5 Things You Didn’t Know About the Savoy Hotel

The Savoy.

The Savoy.

There are many things you might already know about the Savoy. It’s one of London’s poshest hotels, it opened in 1889, and it’s home to one of the best hotel bars in the world, the American Bar. You might even be aware of its most famous legend -- Kaspar the cat, the sculpture used to ward off ill fortune from dining parties of 13. But the historic hotel has many more secrets just waiting to be discovered. Here are five of the more unusual, lesser-known facts about the Savoy.

1. It has a rose named after it.

The Savoy Hotel rose is a light pink Tea Hybrid created for the hotel’s centennial in 1989 by the historic U.K. rose grower Harkness.

2. The artist Claude Monet stayed here while painting the Thames.

A Personality Suite.
A Personality Suite.

Though perhaps most famous for his paintings of his waterlilies in Giverny, Monet traveled to London in 1899, 1901, and 1902 to work on a series on the Thames.
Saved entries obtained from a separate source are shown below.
(* ===== verification/Broker.v ===== *)
(** The agent broker (internal/agentbroker/broker.go, protocol.go): agents learn names,
    ask the owner to store values, and run approved commands with values that they
    never see.

    A request is handled by a program whose calls go to the owner, the vault, the
    runner, the file system, and the variables that all requests share; requests run
    concurrently, so that the calls of their programs interleave. *)
From S2P Require Import Prelude Text Secure Redactor Filepath Command.
From S2P Require Export Program.
From stdpp Require Import options.

Definition ProtocolVersion : Z := 1.
Definition OpNames : string := "names".
Definition OpRequest : string := "request".
Definition OpRun : string := "run".
Definition OpSetup : string := "setup".

Record Request := {
  rq_V : Z; rq_Op : string; rq_Name : string; rq_Reason : string; rq_Secrets : list string; rq_Argv : list string;
  rq_Dir : string; rq_TimeoutSeconds : Z; rq_Setup : string;
}.
Record Response := {
  rs_V : Z; rs_OK : bool; rs_Code : string; rs_Names : list string; rs_State : string; rs_ExitCode : option Z;
  rs_TimedOut : bool; rs_Stdout : string; rs_Stderr : string; rs_Truncated : bool; rs_Redactions : Z; rs_Steps : list string;
}.

Definition CodeInvalidRequest : string := "INVALID_REQUEST".
Definition CodeUnknownSecret : string := "UNKNOWN_SECRET".
Definition CodeValueTooShort : string := "SECRET_TOO_SHORT_TO_REDACT".
Definition CodeCommandRefused : string := "COMMAND_REFUSED".
Definition CodeDenied : string := "DENIED_BY_OWNER".
Definition CodeBusy : string := "BROKER_BUSY".
Definition CodeVaultFailed : string := "VAULT_FAILED".
Definition CodeStartFailed : string := "COMMAND_START_FAILED".
Definition CodeBrokerClosed : string := "BROKER_CLOSED".
Definition CodeNotSetUp : string := "VAULT_NOT_SET_UP".
Definition CodeAlreadySetUp : string := "ALREADY_SET_UP".
Definition CodeSetupFailed : string := "SETUP_FAILED".
Definition StateStored : string := "stored".
Definition StateDenied : string := "denied".
Definition StateApplied : string := "applied".

Inductive Decision := Deny | AllowOnce | AllowAlways.
#[export] Instance Decision_eq_dec : EqDecision Decision.
Proof. solve_decision. Defined.
Record Ingest := { in_Name : string; in_Reason : string; in_Replaces : bool }.
Record RunResult := {
  rr_ExitCode : Z; rr_TimedOut : bool; rr_Started : bool; rr_Stdout : string; rr_Stderr : string; rr_StdoutCut : bool; rr_StderrCut : bool;
}.

(** What [Vault.Values] returns: the map, [ErrMissing], or another error. *)
Inductive lookup_values := Found (values : gmap string string) | ErrMissing | ValuesFailed.

Module Call.
Inductive call : Type → Type :=
(** The critical sections of [b.mu], the queue of prompts, the lock of the owner's
    channel and the slots of runs. *)
| IsClosed : call bool
| CurrentVault : call bool
| SetVault : call unit
| Always (key : string) : call bool
| SetAlways (key : string) : call unit
| TryQueue : call bool
| LeaveQueue : call unit
| LockPrompt : call unit
| UnlockPrompt : call unit
| TryRun : call bool
| LeaveRun : call unit
(** The vault: [None] and [false] for an error. *)
| Names : call (option (list string))
| Values (names : list string) : call lookup_values
| Exists (name : string) : call (option bool)
| Store (name value : string) : call bool
(** The owner; [None] for an error or a value that was declined. *)
| ApproveRun (cmd : Command) : call (option Decision)
| ReadSecret (ingest : Ingest) : call (option string)
| Notify (line : string) : call unit
(** Whether the context of the request is cancelled; the files; the runner; the
    setup: whether it gives a vault, its steps, and the refusal of its error. *)
| Cancelled : call bool
| Files : call FileSystem
| Run (cmd : Command) (env : list string) (timeout : Z) : call RunResult
| Apply (setup : string) : call (bool * list string * option (option string)).
End Call.
Abbreviation call := Call.call.
Abbreviation program := (flow call Response).

(** The options of the broker: whether it has a setup, its PATH, and the environment
    without secrets. *)
Class Options := { has_setup : bool; broker_path : string; base_env : list string }.

Definition response (ok : bool) (code : string) (names : list string) (state : string) (steps : list string) : Response :=
  {| rs_V := ProtocolVersion; rs_OK := ok; rs_Code := code; rs_Names := names; rs_State := state; rs_ExitCode := None;
     rs_TimedOut := false; rs_Stdout := ""; rs_Stderr := ""; rs_Truncated := false; rs_Redactions := 0; rs_Steps := steps |}.
Definition refuse (code : string) : Response := response false code [] "" [].

(** An early return. *)
Definition guard_with {C R} (c : bool) (r : R) : flow C R unit := if c then Exit r else mret ().

Section Broker.
Context {options : Options} {crypto : Crypto} {sorting : SpanSort}.

Definition withPrompt {R} (fn : program Response) : flow call R Response :=
  queued ← ask Call.TryQueue;
  if negb (queued : bool) then mret (refuse CodeBusy)
  else
    _ ← ask Call.LockPrompt;
    gone ← ask Call.Cancelled;
    resp ← (if (gone : bool) then mret (refuse CodeDenied) else enter fn);
    _ ← ask Call.UnlockPrompt;
    _ ← ask Call.LeaveQueue;
    mret resp.

Definition state_response (state : string) : Response := response true "" [] state [].

Definition ingest (req : Request) : program Response :=
  _ ← guard_with (negb (ValidName (rq_Name req)) || negb (bool_decide (rq_Secrets req = [])) || negb (bool_decide (rq_Argv req = [])) ||
        nonempty (rq_Dir req) || negb (rq_TimeoutSeconds req =? 0) || (Limits.ReasonBytes <? slen (rq_Reason req)) ||
        negb (forallb (λ r, negb (slen r =? 1) || (rune_value r <? 128)) (runes (rq_Reason req)))) (refuse CodeInvalidRequest);
  exists_ ← ask (Call.Exists (rq_Name req));
  match (exists_ : option bool) with
  | None => mret (refuse CodeVaultFailed)
  | Some replaces =>
      withPrompt (
        value ← ask (Call.ReadSecret {| in_Name := rq_Name req; in_Reason := rq_Reason req; in_Replaces := replaces |});
        match (value : option string) with
        | None => mret (state_response StateDenied)
        | Some value =>
            cancelled ← ask Call.Cancelled;
            if (cancelled : bool) then mret (state_response StateDenied)
            else if (slen value <? Limits.MinValueBytes) || (Limits.MaxValueBytes <? slen value) then
              _ ← ask (Call.Notify "value rejected: length must be 8 bytes to 64 KiB; nothing stored");
              mret (state_response StateDenied)
            else
              stored ← ask (Call.Store (rq_Name req) value);
              if negb (stored : bool) then
                _ ← ask (Call.Notify "store failed; nothing was returned to the agent");
                mret (refuse CodeVaultFailed)
              else
                _ ← ask (Call.Notify ("stored " +:+ rq_Name req));
                mret (state_response StateStored)
        end)
  end.

(** [secondsDuration]: an int64 of nanoseconds. *)
Definition secondsDuration (s : Z) : Z := wrap64 (s * 1000000000).

Definition run_timeout (req : Request) : Z :=
  if 0 <? rq_TimeoutSeconds req then Z.min Limits.MaxTimeout (secondsDuration (rq_TimeoutSeconds req)) else Limits.DefaultTimeout.

Definition too_short (values : gmap string string) : bool :=
  existsb (λ p, slen p.2 <? Limits.MinValueBytes) (map_to_list values).

(** The values of the named secrets that are there and can be redacted. *)
Definition usable_values (names : list string) : program (gmap string string) :=
  found ← ask (Call.Values names);
  match (found : lookup_values) with
  | ErrMissing => Exit (refuse CodeUnknownSecret)
  | ValuesFailed => Exit (refuse CodeVaultFailed)
  | Found values =>
      _ ← guard_with (too_short values) (refuse CodeValueTooShort);
      mret values
  end.

(** The values at the time of the run: a secret that is gone by then is a failure of
    the vault. *)
Definition fresh_values (names : list string) : program (gmap string string) :=
  found ← ask (Call.Values names);
  match (found : lookup_values) with
  | Found values =>
      _ ← guard_with (too_short values) (refuse CodeValueTooShort);
      mret values
  | _ => Exit (refuse CodeVaultFailed)
  end.

Definition approved_response : Response :=
  {| rs_V := 0; rs_OK := true; rs_Code := ""; rs_Names := []; rs_State := ""; rs_ExitCode := None; rs_TimedOut := false;
     rs_Stdout := ""; rs_Stderr := ""; rs_Truncated := false; rs_Redactions := 0; rs_Steps := [] |}.

Definition ask_owner (cmd : Command) : program Response :=
  decision ← ask (Call.ApproveRun cmd);
  match (decision : option Decision) with
  | None | Some Deny => mret (refuse CodeDenied)
  | Some decision =>
      cancelled ← ask Call.Cancelled;
      if (cancelled : bool) then mret (refuse CodeDenied)
      else
        match decision with
        | AllowAlways =>
            if cmd_AlwaysAllowed cmd then
              _ ← ask (Call.SetAlways (ApprovalKey cmd));
              mret approved_response
            else
              _ ← ask (Call.Notify "approved once (always is not available for commands that run project code)");
              mret approved_response
        | _ => mret approved_response
        end
  end.

Definition environment (names : list string) (values : gmap string string) : list string :=
  base_env ++ ((λ name, name +:+ "=" +:+ default "" (values !! name)) <$> names).

Definition clip (b : string) : string * bool :=
  if slen b <=? Limits.ReturnBytes then (b, false) else (first_bytes Limits.ReturnBytes b, true).

(** The reply to a run: both outputs redacted, then clipped. *)
Definition redacted (values : gmap string string) (out : string) (cut : bool) : string * Z :=
  let '(kept, n) := Redact (NewRedactor values) (list_ascii_of_string out) cut in (string_of_list_ascii kept, Z.of_nat n).
Definition run_response (values : gmap string string) (result : RunResult) : Response :=
  let '(stdout, n1) := redacted values (rr_Stdout result) (rr_StdoutCut result) in
  let '(stderr, n2) := redacted values (rr_Stderr result) (rr_StderrCut result) in
  let '(stdout, t1) := clip stdout in
  let '(stderr, t2) := clip stderr in
  {| rs_V := ProtocolVersion; rs_OK := true; rs_Code := ""; rs_Names := []; rs_State := ""; rs_ExitCode := Some (rr_ExitCode result);
     rs_TimedOut := rr_TimedOut result; rs_Stdout := stdout; rs_Stderr := stderr;
     rs_Truncated := rr_StdoutCut result || rr_StderrCut result || t1 || t2; rs_Redactions := n1 + n2; rs_Steps := [] |}.

Definition ran_line (cmd : Command) (exit : Z) : string :=
  "ran " +:+ cmd_Executable cmd +:+ " (" +:+ Itoa (Z.of_nat (List.length (cmd_Secrets cmd))) +:+ " secret(s), exit " +:+ Itoa exit +:+ ")".

(** The part of [run] that holds a slot. *)
Definition run_approved (req : Request) (cmd : Command) : program Response :=
  fs ← ask Call.Files;
  match Command.Verify (fs : FileSystem) cmd (rq_Argv req) (rq_Dir req) (rq_Secrets req) broker_path with
  | Err _ =>
      _ ← ask (Call.Notify "refused: command or a file it uses changed after approval");
      mret (refuse CodeCommandRefused)
  | Ok _ =>
      values ← fresh_values (cmd_Secrets cmd);
      result ← ask (Call.Run cmd (environment (cmd_Secrets cmd) values) (run_timeout req));
      if negb (rr_Started result) then mret (refuse CodeStartFailed)
      else
        _ ← ask (Call.Notify (ran_line cmd (rr_ExitCode result)));
        mret (run_response values result)
  end.

Definition run (req : Request) : program Response :=
  _ ← guard_with (nonempty (rq_Name req) || nonempty (rq_Reason req) || (rq_TimeoutSeconds req <? 0)) (refuse CodeInvalidRequest);
  fs ← ask Call.Files;
  match ResolveCommand fs (rq_Argv req) (rq_Dir req) (rq_Secrets req) broker_path with
  | Err _ => mret (refuse CodeCommandRefused)
  | Ok cmd =>
      _ ← usable_values (cmd_Secrets cmd);
      approved ← ask (Call.Always (ApprovalKey cmd));
      resp ← (if (approved : bool) then mret approved_response else withPrompt (ask_owner cmd));
      if negb (rs_OK resp) then mret resp
      else
        slot ← ask Call.TryRun;
        if negb (slot : bool) then mret (refuse CodeBusy)
        else
          resp ← enter (run_approved req cmd);
          _ ← ask Call.LeaveRun;
          mret resp
  end.

Definition apply_in_prompt (req : Request) : program Response :=
  vault ← ask Call.CurrentVault;
  if (vault : bool) then mret (refuse CodeAlreadySetUp)
  else
    '(vault, done, err) ← ask (Call.Apply (rq_Setup req));
    _ ← (if (vault : bool) then ask Call.SetVault else mret ());
    match err with
    | Some refusal => mret (response false (default CodeSetupFailed refusal) [] "" done)
    | None =>
        _ ← ask (Call.Notify "setup complete; vault unlocked for agent use");
        mret (response true "" [] StateApplied done)
    end.

(** A request without a field that its operation does not have. *)
Definition no_run_fields (req : Request) : bool :=
  negb (nonempty (rq_Name req)) && negb (nonempty (rq_Reason req)) && bool_decide (rq_Secrets req = []) &&
  bool_decide (rq_Argv req = []) && negb (nonempty (rq_Dir req)) && (rq_TimeoutSeconds req =? 0).

Definition applySetup (req : Request) : program Response :=
  _ ← guard_with (negb (no_run_fields req) || negb (nonempty (rq_Setup req))) (refuse CodeInvalidRequest);
  vault ← ask Call.CurrentVault;
  if (vault : bool) || negb has_setup then mret (refuse CodeAlreadySetUp)
  else withPrompt (apply_in_prompt req).

Definition Handle (req : Request) : program Response :=
  closed ← ask Call.IsClosed;
  if (closed : bool) then mret (refuse CodeBrokerClosed)
  else if negb (rq_V req =? ProtocolVersion) then mret (refuse CodeInvalidRequest)
  else if String.eqb (rq_Op req) OpSetup then applySetup req
  else
    vault ← ask Call.CurrentVault;
    if negb (vault : bool) then mret (refuse CodeNotSetUp)
    else if String.eqb (rq_Op req) OpNames then
      if negb (no_run_fields req) then mret (refuse CodeInvalidRequest)
      else
        names ← ask Call.Names;
        match (names : option (list string)) with
        | None => mret (refuse CodeVaultFailed)
        | Some names => mret (response true "" names "" [])
        end
    else if String.eqb (rq_Op req) OpRequest then ingest req
    else if String.eqb (rq_Op req) OpRun then run req
    else mret (refuse CodeInvalidRequest).
End Broker.
(** ** An example *)

Module BrokerDemo.
Import CommandDemo.
#[export] Instance options : Options := {| has_setup := false; broker_path := "/bin"; base_env := ["PATH=/bin"] |}.
#[export] Instance sorting : SpanSort := Redactor.insertion_sort.
Definition values : gmap string string := {["TOKEN" := "s3cr3t-token"; "DB_URL" := "postgres://u:p@h/d"]}.
Definition request : Request := {| rq_V := 1; rq_Op := "run"; rq_Name := ""; rq_Reason := ""; rq_Secrets := ["TOKEN"; "DB_URL"];
  rq_Argv := argv; rq_Dir := "/work"; rq_TimeoutSeconds := 60; rq_Setup := "" |}.
Definition past : history call :=
  [Event (Call.Values ["DB_URL"; "TOKEN"]) (Found values); Event Call.Files files; Event Call.TryRun true; Event Call.LeaveQueue ();
   Event Call.UnlockPrompt (); Event Call.Cancelled false; Event (Call.ApproveRun approved) (Some AllowOnce); Event Call.Cancelled false;
   Event Call.LockPrompt (); Event Call.TryQueue true; Event (Call.Always (ApprovalKey approved)) false;
   Event (Call.Values ["DB_URL"; "TOKEN"]) (Found values); Event Call.Files files; Event Call.CurrentVault true; Event Call.IsClosed false].

(** The request takes a step with this answer. *)
Ltac answered i x := eapply rtc_l; [eapply (step_call _ i request _ _ _ _ x); [reflexivity|repeat split; reflexivity]|]; cbn [shared threads].

Ltac up_to_approval i := answered i false; answered i true; answered i files; answered i (Found values); answered i false;
  answered i true; answered i tt; answered i false.
Ltac up_to_run i := up_to_approval i; answered i (Some AllowOnce); answered i false; answered i tt; answered i tt; answered i true;
  answered i files; answered i (Found values).
Ltac arrives i := eapply rtc_l; [apply (step_arrive _ i request); reflexivity|].
(** A program that has not begun may begin later. *)
Lemma wpv_later {A} (p : program A) v v' (Q : Vault → A → Prop) :
  (∀ v1 v2 a, later v1 v2 → Q v1 a → Q v2 a) → later v v' → wpv p v Q → wpv p v' Q.
Proof.
  intros HQ Hl. destruct p as [a|r|X c k]; simpl; [by apply HQ|done|]. intros [Hp Hk]. split; [by eapply permitted_later|].
  intros v1 x v2 H1 H2 H3 H4. apply (Hk v1); [by etransitivity|done|done|by etransitivity].
Qed.

Lemma wpv_ask {X B} (c : call X) (f : X → program B) v Q :
  permitted v X c → (∀ v1 x v2, later v v1 → vault_ok v1 → answers v1 c x v2 → later v v2 → wpv (f x) v2 Q) →
  wpv (x ← ask c; f x) v Q.
Proof. by split. Qed.

(** A call that asks for nothing about the vault. *)
Lemma wpv_try {A B} (r : result A) (f : A → program B) v Q : (∀ a, r = Ok a → wpv (f a) v Q) → wpv (a ← try r; f a) v Q.
Proof. intros Hf. destruct r as [a|e]; [by apply Hf|done]. Qed.

Lemma wpv_for_each {S A} (body : A → S → program S) (I : list A → Vault → S → Prop) l v s Q :
  I [] v s →
  (∀ seen a rest v s, l = seen ++ a :: rest → I seen v s → wpv (body a s) v (I (seen ++ [a]))) →
  (∀ v s, I l v s → Q v s) → wpv (for_each body l s) v Q.
Proof.
  intros H0 Hbody HQ. enough (H : ∀ rest seen v s, l = seen ++ rest → I seen v s → wpv (for_each body rest s) v Q)
    by (by apply (H l [])).
  induction rest as [|a rest IH]; intros seen v' s' E HI.
  - rewrite app_nil_r in E. subst seen. by apply HQ.
  - cbn [for_each]. apply wpv_bind. eapply wpv_mono; [|by eapply Hbody]. intros v'' s'' _ HI'. eapply IH; [|exact HI'].
    by rewrite <-app_assoc.
Qed.

(** ** What is known during a preparation *)

(** The records that were listed or written. *)
Definition known (v : Vault) (records : gmap string SecretRecord) : Prop :=
  ∀ physical r, records !! physical = Some r → holds v physical (sr_Revision r) (sr_Value r).

Lemma known_later v v' records : later v v' → known v records → known v' records.
Proof. intros Hl Hk p r E. eapply holds_later; [done|]. by apply Hk. Qed.

Lemma known_insert v physical r records : known v records → holds v physical (sr_Revision r) (sr_Value r) → known v (<[physical := r]> records).
Proof. intros Hk Hr p r'. rewrite lookup_insert_Some. intros [[<- <-]|[_ E]]; [done|by apply Hk]. Qed.

Lemma by_name_listed l name r : by_name l !! name = Some r → r ∈ l ∧ sr_Name r = name.
Proof.
  unfold by_name. assert (H : ∀ m : gmap string SecretRecord, foldl (λ m r, <[sr_Name r := r]> m) m l !! name = Some r → r ∈ l ∧ sr_Name r = name ∨ m !! name = Some r).
  { induction l as [|x l IH]; intros m; cbn [foldl]; [by right|]. intros [[Hin Hn]|Hm]%IH; [left; split; [by right|done]|].
    apply lookup_insert_Some in Hm as [[<- <-]|[_ Hm]]; [left; split; [by left|done]|by right]. }
  intros [Hr|E]%H; [done|]. by rewrite lookup_empty in E.
Qed.

Lemma by_name_known v l : listing v l → known v (by_name l).
Proof. intros Hl p r [Hin <-]%by_name_listed. by apply Hl. Qed.
Definition generate_password (request : Request) (origin : string) (h : option Session) : program (Response * bool * option Session) :=
  if negb (validVariableName (rq_Name request)) then reply (refused request "a valid variable name is required") h
  else match Policy_Validate (rq_Policy request) with
  | Err e => reply (refused request e) h
  | Ok _ =>
      '(h, generated) ← generatePassword h (rq_Name request) origin (rq_Policy request) (rq_ExpectedRevision request);
      match (generated : result ListedRecord) with
      | Err e => reply (refused request e) h
      | Ok record => reply (answered_with request (Stored record)) h
      end
  end.

(** What the coordinator is given to read: the value of the record, where the origin is
    allowed. *)
Definition allowed_value (name origin : string) (records : list SecretRecord) : option string :=
  sr_Value <$> List.find (λ r, String.eqb (sr_Name r) name && ContainsOrigin (sr_AllowedOrigins r) origin) records.

Definition protected_execute (request : Request) (origin : string) (h : option Session) : program (Response * bool * option Session) :=
  configured ← ask Call.Configured;
  if negb (configured : bool) then reply (answered_with request (Filled HOST_PROTECTION_UNAVAILABLE)) h
  else match rq_Target request with
  | None => reply (answered_with request (Filled TARGET_REJECTED)) h
  | Some target =>
      if negb (String.eqb (t_Record target) (rq_Name request)) || negb (String.eqb (t_Origin target) origin)
      then reply (answered_with request (Filled TARGET_REJECTED)) h
      else
        started ← ask (Call.FillStart target);
        match (started : option Receipt) with
        | Some receipt => reply (answered_with request (Filled receipt)) h
        | None =>
            '(h, loaded) ← loadRecords h;
            receipt ← ask (Call.FillFinish
              match (loaded : result (Session * list SecretRecord)) with
              | Err _ => None
              | Ok (_, records) => allowed_value (rq_Name request) origin records
              end);
            reply (answered_with request (Filled receipt)) h
        end
  end.

Definition get_for_fill (request : Request) (origin : string) (h : option Session) : program (Response * bool * option Session) :=
  if negb (nonempty (rq_Name request)) then reply (refused request "variable name is required") h
  else
    '(h, loaded) ← loadRecords h;
    match (loaded : result (Session * list SecretRecord)) with
    | Err e => reply (refused request e) h
    | Ok (_, records) =>
        match named (rq_Name request) records with
        | None => reply (refused request "variable was not found") h
        | Some record =>
            if negb (ContainsOrigin (sr_AllowedOrigins record) origin)
            then reply (refused request "variable is not allowed on this origin") h
            else reply (answered_with request (FillValue (sr_Value record))) h
        end
    end.

Definition dispatch (request : Request) (origin : string) (h : option Session) : program (Response * bool * option Session) :=
  let action := rq_Action request in
  if String.eqb action "list_for_origin" then list_for_origin request origin h
  else if String.eqb action "allow_origin" then change_origin request origin true h
  else if String.eqb action "deny_origin" then change_origin request origin false h
  else if String.eqb action "generate_password" then generate_password request origin h
  else if String.eqb action "protected_execute" then protected_execute request origin h
  else if String.eqb action "get_for_fill" then get_for_fill request origin h
  else reply (refused request "unknown native action") h.

Definition standard_credential_action (action : string) : bool :=
  member ["get_for_fill"; "generate_password"; "allow_origin"; "deny_origin"] action.

Definition Handle (request : Request) (h : option Session) : program (Response * bool * option Session) :=
  if negb (rq_Version request =? ProtocolVersion) || negb (nonempty (rq_ID request)) || (128 <? slen (rq_ID request))
  then reply (refused request "unsupported protocol request") h
  else if String.eqb (rq_Action request) "protected_status" then
    available ← ask Call.Available; reply (answered_with request (ProtectedStatus available ComputerUse)) h
  else if ComputerUse && standard_credential_action (rq_Action request)
  then reply (refused request "standard credential operations are unavailable during computer use") h
  else if String.eqb (rq_Action request) "lock" then mret (answered_with request NoResult, true, None)
  else match Origin.NormalizeOrigin (rq_Origin request) with
  | Err _ => reply (refused request "origin is not eligible for browser filling") h
  | Ok origin => dispatch request origin h
  end.

(** ** The loop *)

Context {requests : MessageCodec Request} {responses : MessageCodec Response}.

(** What the loop selects: the idle timer, or what was read. *)
Inductive host_event := Idle | Incoming (m : read_result Request).

(** Where it returns, the deferred clearing leaves no session. *)
Definition return_with (e : run_end) : program (run_end * option Session) := mret (e, None).

Fixpoint Run (events : list host_event) (h : option Session) : program (run_end * option Session) :=
  match events with
  | [] => mret (Waiting, h)
  | Idle :: _ | Incoming EndOfInput :: _ => return_with Stopped
  | Incoming (BadMessage msg) :: _ => return_with (Failed msg)
  | Incoming (Message request) :: events =>
      '(response, terminate, h) ← Handle request h;
      match WriteMessage (response : Response) with
      | Err e => return_with (Failed e)
      | Ok bytes =>
          written ← ask (Call.Write bytes);
          if negb (written : bool) then return_with (Failed "write failed")
          else if (terminate : bool) then return_with Stopped
          else Run events h
      end
  end.
End Host.

(** What the native host gives out and writes, whatever the browser sends and whatever
    its collaborators answer; and the framing of messages. *)

(** ** Framing *)

Lemma Uint32_PutUint32 z rest : 0 ≤ z < 2 ^ 32 → Uint32 (PutUint32 z +:+ rest) = z.
Proof.
  intros Hz. unfold PutUint32. rewrite !string_app_cons, string_app_nil_l. cbn [Uint32].
  rewrite !code_chr by (apply Z.mod_pos_bound; lia). Z.to_euclidean_division_equations. lia.
Qed.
Each time he stayed at the Savoy.

3. It was the first hotel to install telephones in every bathroom.

Well before cell phones were invented, the Savoy encouraged its guests to be connected 24/7 by installing telephones in the loos. (It was also the first hotel to have ensuite bathrooms in the majority of its accommodations.) But thanks to the advent of cell phones, many of these bathroom phones no longer exist.

4. The hotel sent one of its pageboys to India to return a package to a guest.

The Beaufort Bar.
The Beaufort Bar.

A maharaja who stayed at the hotel in the 1960s left an important package behind. Rather than mailing it to him, the Savoy sent a pageboy to India to hand deliver it. The hotel’s Beaufort Bar serves a cocktail inspired by the event -- it’s called “The Savoy Delivers.”

5. Neil Armstrong’s first cocktail back on Earth after the moon landing was created for him by the head barman at the American Bar.

Head barman Joe Gilmore invented the “Moonwalk” cocktail for Neil Armstrong. He flew a flask of it over to the U.S. to congratulate the astronaut, who enjoyed it as his first alcoholic beverage back on Earth. Some 16 years before, the Savoy sent Champagne and caviar to Edmund Hillary and Tenzing Norgay to celebrate their ascent of Mount Everest.